■ Exercise goal ■
Please restate, word for word, the lines below that begin at the one with "destruct (set_inter tags" and end at the one with "pose proof relevance_scores_In as HIn.". Leave out all other lines.

■ Dataset records ■
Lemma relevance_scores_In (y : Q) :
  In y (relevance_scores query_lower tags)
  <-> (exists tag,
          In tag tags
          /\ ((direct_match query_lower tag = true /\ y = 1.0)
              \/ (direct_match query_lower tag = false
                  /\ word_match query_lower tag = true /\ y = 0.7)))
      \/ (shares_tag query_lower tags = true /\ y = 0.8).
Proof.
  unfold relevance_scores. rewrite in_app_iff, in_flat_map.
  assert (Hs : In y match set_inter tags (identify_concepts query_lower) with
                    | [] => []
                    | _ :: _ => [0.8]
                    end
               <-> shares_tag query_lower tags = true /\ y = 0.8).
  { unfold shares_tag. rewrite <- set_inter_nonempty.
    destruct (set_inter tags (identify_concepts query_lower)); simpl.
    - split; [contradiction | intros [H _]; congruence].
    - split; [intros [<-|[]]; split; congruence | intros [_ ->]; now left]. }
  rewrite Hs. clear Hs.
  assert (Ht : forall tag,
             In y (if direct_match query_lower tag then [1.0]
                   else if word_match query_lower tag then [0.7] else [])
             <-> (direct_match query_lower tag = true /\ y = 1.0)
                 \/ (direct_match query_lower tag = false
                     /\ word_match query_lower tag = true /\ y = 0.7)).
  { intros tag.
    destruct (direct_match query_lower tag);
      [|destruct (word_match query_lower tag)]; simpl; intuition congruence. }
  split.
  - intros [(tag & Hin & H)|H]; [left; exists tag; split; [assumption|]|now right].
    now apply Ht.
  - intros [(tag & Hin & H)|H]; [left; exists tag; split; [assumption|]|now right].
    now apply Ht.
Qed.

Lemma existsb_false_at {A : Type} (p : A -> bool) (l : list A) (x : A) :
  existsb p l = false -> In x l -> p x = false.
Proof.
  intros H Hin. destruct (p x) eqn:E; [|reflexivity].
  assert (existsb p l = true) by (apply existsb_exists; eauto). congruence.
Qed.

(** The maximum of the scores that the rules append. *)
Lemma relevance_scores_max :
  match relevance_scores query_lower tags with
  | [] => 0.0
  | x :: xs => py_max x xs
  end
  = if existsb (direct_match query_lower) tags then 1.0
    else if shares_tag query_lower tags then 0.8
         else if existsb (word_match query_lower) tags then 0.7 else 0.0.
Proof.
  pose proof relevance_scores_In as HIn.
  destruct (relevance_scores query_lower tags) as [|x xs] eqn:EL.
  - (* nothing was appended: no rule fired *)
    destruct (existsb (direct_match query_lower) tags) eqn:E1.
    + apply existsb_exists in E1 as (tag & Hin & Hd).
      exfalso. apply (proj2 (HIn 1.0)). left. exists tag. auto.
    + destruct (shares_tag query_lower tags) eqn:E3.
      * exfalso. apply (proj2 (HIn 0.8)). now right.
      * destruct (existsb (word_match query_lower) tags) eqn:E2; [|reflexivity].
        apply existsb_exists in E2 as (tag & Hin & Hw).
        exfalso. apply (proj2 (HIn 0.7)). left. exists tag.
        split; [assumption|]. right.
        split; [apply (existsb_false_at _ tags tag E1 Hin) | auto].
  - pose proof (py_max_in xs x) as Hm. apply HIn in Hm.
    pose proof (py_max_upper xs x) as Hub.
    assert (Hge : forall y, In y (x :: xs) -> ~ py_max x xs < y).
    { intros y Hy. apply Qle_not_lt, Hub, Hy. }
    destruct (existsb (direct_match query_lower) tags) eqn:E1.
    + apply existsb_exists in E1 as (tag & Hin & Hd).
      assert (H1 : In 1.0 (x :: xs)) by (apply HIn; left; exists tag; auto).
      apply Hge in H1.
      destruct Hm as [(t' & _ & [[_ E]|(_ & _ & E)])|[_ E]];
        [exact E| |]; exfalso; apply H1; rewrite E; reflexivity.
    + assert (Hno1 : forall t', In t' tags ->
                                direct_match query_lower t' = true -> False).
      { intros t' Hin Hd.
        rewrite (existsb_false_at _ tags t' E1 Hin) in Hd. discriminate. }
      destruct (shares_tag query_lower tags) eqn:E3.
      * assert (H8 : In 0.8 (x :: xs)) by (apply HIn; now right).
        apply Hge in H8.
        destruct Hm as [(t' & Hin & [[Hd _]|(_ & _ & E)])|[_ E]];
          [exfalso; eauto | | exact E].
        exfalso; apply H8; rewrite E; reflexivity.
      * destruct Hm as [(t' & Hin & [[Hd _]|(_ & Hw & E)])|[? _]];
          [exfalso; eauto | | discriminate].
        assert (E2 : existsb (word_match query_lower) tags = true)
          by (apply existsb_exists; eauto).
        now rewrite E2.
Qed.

■ Task answer ■
    destruct (set_inter tags (identify_concepts query_lower)); simpl.
    - split; [contradiction | intros [H _]; congruence].
    - split; [intros [<-|[]]; split; congruence | intros [_ ->]; now left]. }
  rewrite Hs. clear Hs.
  assert (Ht : forall tag,
             In y (if direct_match query_lower tag then [1.0]
                   else if word_match query_lower tag then [0.7] else [])
             <-> (direct_match query_lower tag = true /\ y = 1.0)
                 \/ (direct_match query_lower tag = false
                     /\ word_match query_lower tag = true /\ y = 0.7)).
  { intros tag.
    destruct (direct_match query_lower tag);
      [|destruct (word_match query_lower tag)]; simpl; intuition congruence. }
  split.
  - intros [(tag & Hin & H)|H]; [left; exists tag; split; [assumption|]|now right].
    now apply Ht.
  - intros [(tag & Hin & H)|H]; [left; exists tag; split; [assumption|]|now right].
    now apply Ht.
Qed.

Lemma existsb_false_at {A : Type} (p : A -> bool) (l : list A) (x : A) :
  existsb p l = false -> In x l -> p x = false.
Proof.
  intros H Hin. destruct (p x) eqn:E; [|reflexivity].
  assert (existsb p l = true) by (apply existsb_exists; eauto). congruence.
Qed.

(** The maximum of the scores that the rules append. *)
Lemma relevance_scores_max :
  match relevance_scores query_lower tags with
  | [] => 0.0
  | x :: xs => py_max x xs
  end
  = if existsb (direct_match query_lower) tags then 1.0
    else if shares_tag query_lower tags then 0.8
         else if existsb (word_match query_lower) tags then 0.7 else 0.0.
Proof.
  pose proof relevance_scores_In as HIn.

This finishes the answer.